Rione Marche, veduta del centro storico
Rione Marche, veduta del centro storico

Naturalmente quelli di Rione Marche subivano le razzìe della banda del “Palazzaccio” che aveva meno di loro. Una volta vollero fare una spedizione più lontano andando a mettere il naso in zona Fosse (Borgo San Giuliano): un guaio! I “fossaroli” erano agguerritissimi e fu una disfatta totale. Queste “guerre” furono magistralmente descritte dal poeta dialettale Mario Affede in “La guéra de l’Africa Orientale ghjò le Fosse”. Quando via Marche era il “corso imbrecciato” del rione (una stradina che serpeggiava tra modestissime abitazioni) aveva una prerogativa: era molto frequentata, specie nel periodo che va da aprile a settembre. Come poteva accadere essendo la zona scarsamente popolosa? Questa frequentazione era solamente di passaggio e del tutto particolare.
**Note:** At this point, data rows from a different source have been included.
(* ===== verification/FpdNum.v ===== *)
(** * fped: numbers with units (eda/fped/expr.h, expr.c, coord.h, coord.c)

    A number is a [double] with a unit, millimetres or thousandths of an inch, to some
    power.  [double] is IEEE 754 binary64; printf's "%lg" and scanf's "%lf" convert it
    to decimal and back. *)

From Stdlib Require Import Floats.SpecFloat.
From S2P Require Import Prelude CString.

(** ** [double] *)

Abbreviation double := spec_float.

Definition dadd : double → double → double := SFadd 53 1024.
Definition dsub : double → double → double := SFsub 53 1024.
Definition dmul : double → double → double := SFmul 53 1024.
Definition ddiv : double → double → double := SFdiv 53 1024.
Definition dsqrt : double → double := SFsqrt 53 1024.
Definition dopp : double → double := SFopp.
Definition dltb : double → double → bool := SFltb.
Definition dleb : double → double → bool := SFleb.
Definition deqb : double → double → bool := SFeqb.
Definition d_of_Z (z : Z) : double := binary_normalize 53 1024 z 0 false.

Definition is_zero (d : double) : bool := match d with S754_zero _ => true | _ => false end.

(** [HUGE_VAL]. *)
Definition HUGE_VAL : double := S754_infinity false.
Definition M_PI : double := S754_finite false 7074237752028440 (-51).

(** The number [n / 10^k], rounded. *)
Definition of_decimal (n : Z) (k : Z) : double :=
  match n with
  | Zpos p => ddiv (S754_finite false p 0) (S754_finite false (Z.to_pos (10 ^ k)) 0)
  | _ => S754_zero false
  end.

(** Conversion to [int32_t] cuts the fraction off and is undefined outside the range. *)
Definition d_trunc (d : double) : option Z :=
  match d with
  | S754_zero _ => Some 0
  | S754_finite s m e =>
      let a := if 0 <=? e then Zpos m * 2 ^ e else Zpos m / 2 ^ (- e) in
      let z := if s then - a else a in
      if (- 2 ^ 31 <=? z) && (z <? 2 ^ 31) then Some z else None
  | _ => None
  end.

(** ** "%lg" *)

Fixpoint scale_up (fuel : nat) (num den x : Z) : Z :=
  match fuel with O => x | S f => if num <? 10 * den then x else scale_up f num (10 * den) (x + 1) end.
Fixpoint scale_down (fuel : nat) (num den x : Z) : Z :=
  match fuel with O => x | S f => if den <=? num then x else scale_down f (10 * num) den (x - 1) end.

(** The decimal exponent of [num / den]; a [double] needs 324 steps at most. *)
Definition dec_exponent (num den : Z) : Z :=
  if den <=? num then scale_up 400 num den 0 else scale_down 400 num den 0.

Definition round_even (num den : Z) : Z :=
  let q := num / den in
  let r := 2 * (num mod den) in
  if (den <? r) || ((den =? r) && Z.odd q) then q + 1 else q.

Definition round_digits (num den x : Z) : Z :=
  if x <=? 5 then round_even (num * 10 ^ (5 - x)) den else round_even num (den * 10 ^ (x - 5)).

(** Six digits and the exponent of the first. *)
Definition significant (num den : Z) : Z * Z :=
  let x := dec_exponent num den in
  let d := round_digits num den x in
  if d =? 10 ^ 6 then (10 ^ 5, x + 1) else (d, x).

Fixpoint strip_zeros_rev (s : list Z) : list Z :=
  match s with
  | c :: s' => if c =? ch "0" then strip_zeros_rev s' else if c =? ch "." then s' else s
  | [] => []
  end.
(** Trailing zeros, and a point that would be last, are left out. *)
Definition strip_zeros (s : list Z) : list Z := reverse (strip_zeros_rev (reverse s)).

Definition zeros (n : Z) : list Z := replicate (Z.to_nat n) (ch "0").
Definition fixed_text (digits : list Z) (x : Z) : list Z :=
  if x =? 5 then digits
  else if 0 <=? x then
    strip_zeros (take (Z.to_nat (x + 1)) digits ++ b "." ++ drop (Z.to_nat (x + 1)) digits)
  else strip_zeros (b "0." ++ zeros (- x - 1) ++ digits).
Definition exp_text (digits : list Z) (x : Z) : list Z :=
  strip_zeros (take 1 digits ++ b "." ++ drop 1 digits) ++ b "e" ++ (if x <? 0 then b "-" else b "+") ++
  (if Z.abs x <? 10 then b "0" else []) ++ dec (Z.abs x).

Definition lg_abs (num den : Z) : list Z :=
  let '(d, x) := significant num den in
  if (x <? -4) || (6 <=? x) then exp_text (dec d) x else fixed_text (dec d) x.

Definition lg (d : double) : list Z :=
  match d with
  | S754_nan => b "nan"
  | S754_infinity s => (if s then b "-" else []) ++ b "inf"
  | S754_zero s => (if s then b "-" else []) ++ b "0"
  | S754_finite s m e =>
      (if s then b "-" else []) ++ (if 0 <=? e then lg_abs (Zpos m * 2 ^ e) 1 else lg_abs (Zpos m) (2 ^ (- e)))
  end.

(** ** [struct num] *)

Inductive num_type : Type := nt_none | nt_mm | nt_mil.

Record num : Type := Num { n_type : num_type; n_exponent : Z; n_n : double }.

#[export] Instance num_type_eq_dec : EqDecision num_type.
Proof. solve_decision. Defined.

Definition undef : num := Num nt_none 0 (S754_zero false).
Definition is_undef (n : num) : bool := bool_decide (n_type n = nt_none).
Definition is_dimensionless (n : num) : bool := n_exponent n =? 0.
Definition is_distance (n : num) : bool := negb (is_undef n) && (n_exponent n =? 1).
Definition make_num (n : double) : num := Num nt_mm 0 n.
Definition make_mm (mm : double) : num := Num nt_mm 1 mm.
Definition make_mil (mil : double) : num := Num nt_mil 1 mil.
Definition set_n (d : double) (n : num) : num := Num (n_type n) (n_exponent n) d.

(** [str_unit]; [None] is its [abort]. *)
Definition str_unit (n : num) : option (list Z) :=
  if n_exponent n =? 0 then Some []
  else
    unit ← match n_type n with nt_mm => Some (b "mm") | nt_mil => Some (b "mil") | nt_none => None end;
    Some (if n_exponent n =? 1 then unit else unit ++ b "^" ++ dec (n_exponent n)).

(** "%lg%s". *)
Definition num_text (n : num) : option (list Z) := unit ← str_unit n; Some (lg (n_n n) ++ unit).

(** ** Units *)

Definition MICRON_UNITS : double := d_of_Z 10.
Definition MIL_UNITS : double := dmul (of_decimal 254 1) MICRON_UNITS.
Definition MM_UNITS : double := dmul (d_of_Z 1000) MICRON_UNITS.
Definition MIL_IN_MM : double := of_decimal 254 4.

Definition mil_to_units (mil : double) : option Z := d_trunc (dmul mil MIL_UNITS).
Definition mm_to_units (mm : double) : option Z := d_trunc (dmul mm MM_UNITS).

(** Where [mil_to_mm] raises [MIL_IN_MM] to a power it is [libm]'s [pow] that does. *)
Definition mil_to_mm (pow : double → double → double) (mil : double) (exponent : Z) : double :=
  dmul mil (pow MIL_IN_MM (d_of_Z exponent)).
Definition mm_to_mil (pow : double → double → double) (mm : double) (exponent : Z) : double :=
  dmul mm (pow MIL_IN_MM (d_of_Z (- exponent))).

Module NumTests.
Example mil_units : MIL_UNITS = d_of_Z 254.
Proof. vm_compute. reflexivity. Qed.
Example lg_1 : lg (of_decimal 254 4) = b "0.0254".
Proof. vm_compute. reflexivity. Qed.
Example lg_2 : lg (of_decimal 12345678 7) = b "1.23457".
Proof. vm_compute. reflexivity. Qed.
Example lg_3 : lg (of_decimal 1000000 0) = b "1e+06".
Proof. vm_compute. reflexivity. Qed.
Example lg_4 : lg (of_decimal 999999 0) = b "999999".
Proof. vm_compute. reflexivity. Qed.
Example lg_5 : lg (of_decimal 100 0) = b "100".
Proof. vm_compute. reflexivity. Qed.
Example lg_6 : lg (of_decimal 1 5) = b "1e-05".
Proof. vm_compute. reflexivity. Qed.
Example lg_7 : lg (of_decimal 1 4) = b "0.0001".
Proof. vm_compute. reflexivity. Qed.
Example lg_8 : lg (dopp (of_decimal 25 1)) = b "-2.5".
Proof. vm_compute. reflexivity. Qed.
Example lg_9 : lg (of_decimal 9999995 1) = b "1e+06".
Proof. vm_compute. reflexivity. Qed.
Example lg_10 : lg (of_decimal 0 0) = b "0".
Proof. vm_compute. reflexivity. Qed.
Example lg_11 : lg (of_decimal 1 308) = b "1e-308".
Proof. vm_compute. reflexivity. Qed.
End NumTests.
Non era una folla ma erano semplici coppiette che, mano nella mano e guardandosi negli occhi, fuggivano la città invadente e poco intima per trovare un momento di tranquillità in campagna. Il viottolo portava a Fonte Canapina e, man mano che si inoltrava in campagna, a destra e a sinistra era ricco di canneti. In queste vere e proprie “alcove vegetali” gli innamorati si chiudevano in… “camporella”.